Hello,
I'm hoping someone can point me in the right direction.
I have a dataset containing up to 10 test types (in no particular order) and the corresponding test dates and test results. Unfortunately, something went wrong when our participants were uploading the data, and many tests were uploaded multiple times.
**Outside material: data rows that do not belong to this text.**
(** What performing an operation gives in a library: the primitive
    operations of Python and of [nn.Module] answer for themselves, the
    library routines through their oracles. *)
Definition performs (L : library) (e : event) : result retval :=
  match e with
  | ESetup rank n => sum_map id RUnit (setup L rank n)
  | EPrint _ => inr RNone
  | EOpen path => sum_map id RObj (open L path)
  | EYamlLoad st => sum_map id RYaml (yaml_load L st)
  | EGetItem d k => sum_map id RYaml (getitem d k)
  | EContains k d => sum_map id RBool (contains k d)
  | ENSLoader ns => sum_map id RObj (NSLoader L ns)
  | EMakeDataset l n st tr => sum_map id RObj (make_dataset L l n st tr)
  | EDataSampler t sh d => sum_map id RObj (data_sampler L t sh d)
  | EDataLoader t b sa dl => sum_map id RObj (DataLoader L t b sa dl)
  | EFNN3d m1 m2 m3 fc la => sum_map id RModule (FNN3d L m1 m2 m3 fc la)
  | EModuleTo m d => sum_map id RUnit (module_to L m d)
  | ETorchLoad path => sum_map id RObj (torch_load L path)
  | EObjGetItem o k => sum_map id RObj (obj_getitem L o k)
  | ELoadStateDict m sd => sum_map id RUnit (load_state_dict L m sd)
  | EDDP m ids bb => sum_map id RUnit (DDP L m ids bb)
  | ERequiresGrad _ _ => inr RNone
  | EGetAttr m name => sum_map id RModule (getattr m name)
  | EGetLast m => sum_map id RModule (getlast m)
  | EAdam ps betas lr => sum_map id RObj (Adam L ps betas lr)
  | EMultiStepLR o ms g => sum_map id RObj (MultiStepLR L o ms g)
  | ELoaderS l => sum_map id RObj (loader_S L l)
  | EGetForcing t => sum_map id RObj (get_forcing L t)
  | ETensorTo t d => sum_map id RObj (tensor_to L t d)
  | ETrain ta => sum_map id RUnit (train L ta)
  | ECleanup => sum_map id RUnit (cleanup L)
  end.

(** A log entry records what the operation really gave. *)
Definition faithful (L : library) (en : entry) : Prop :=
  match en with
  | Returned e v => performs L e = inr v
  | Raised e x => performs L e = inl x
  end.

(** A log and an outcome that fit a script without handlers and without
    [raise]: every operation before the last returned; if the last one
    raised, its exception is the outcome; otherwise the run returned. *)
Fixpoint propagates (tr : list entry) (oc : result unit) : Prop :=
  match tr with
  | [] => oc = inr tt
  | Returned _ _ :: tr' => propagates tr' oc
  | Raised _ x :: tr' => tr' = [] /\ oc = inl x
  end.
I need to identify the records with duplicate entries (where the same test/date/result was entered more than once), and it would be good if I could identify how many duplicates (a count) for each record.
As an example, I have:
patID | testID_1 | date_1 | result_1 | testID_2 | date_2 | result_2 | testID_3 | date_3 | result_3 | testID_4 | date_4 | result_4 |
1243 | 1 | 01/01/20 | P | 2 | 01/12/20 | N | 1 | 01/01/20 | P | 1 | 01/01/20 | P |
6495 | 4 | 05/23/20 | N | 1 | 03/04/20 | P | 1 | 03/13/20 | N | 6 | 10/12/20 | P |
4712 | 3 | 07/23/20 | P | 3 | 07/23/20 | P | 1 | 06/15/20 | P | 6 | 05/17/20 | N |
3021 | 2 | 06/09/20 | N | 1 | 06/12/20 | N | 4 | 12/01/20 | P | 1 | 06/12/20 | N |
8537 | 5 | 04/01/20 | P | 5 | 04/01/20 | P | 1 | 07/18/20 | N | 3 | 06/05/20 | P |
I want:
patID | testID_1 | date_1 | result_1 | testID_2 | date_2 | result_2 | testID_3 | date_3 | result_3 | testID_4 | date_4 | result_4 | dup_cnt |
1243 | 1 | 01/01/20 | P | 2 | 01/12/20 | N | 1 | 01/01/20 | P | 1 | 01/01/20 | P | 3 |
6495 | 4 | 05/23/20 | N | 1 | 03/04/20 | P | 1 | 03/13/20 | N | 6 | 10/12/20 | P | 0 |
4712 | 3 | 07/23/20 | P | 3 | 07/23/20 | P | 1 | 06/15/20 | P | 6 | 05/17/20 | N | 2 |
3021 | 2 | 06/09/20 | N | 1 | 06/12/20 | N | 4 | 12/01/20 | P | 1 | 06/12/20 | N | 2 |
8537 | 5 | 04/01/20 | P | 5 | 04/01/20 | P | 1 | 07/18/20 | N | 3 | 06/05/20 | P | 2 |
I've created concatenated strings for each test (e.g., 1_01/01/20_P or 1_01/12/20_N) for comparison; however, that's still 10 variables that have to be compared in combination. I started to try proc compare, but I would have to list out 45 combinations (I think) and I'm still not sure how to get the count for each record.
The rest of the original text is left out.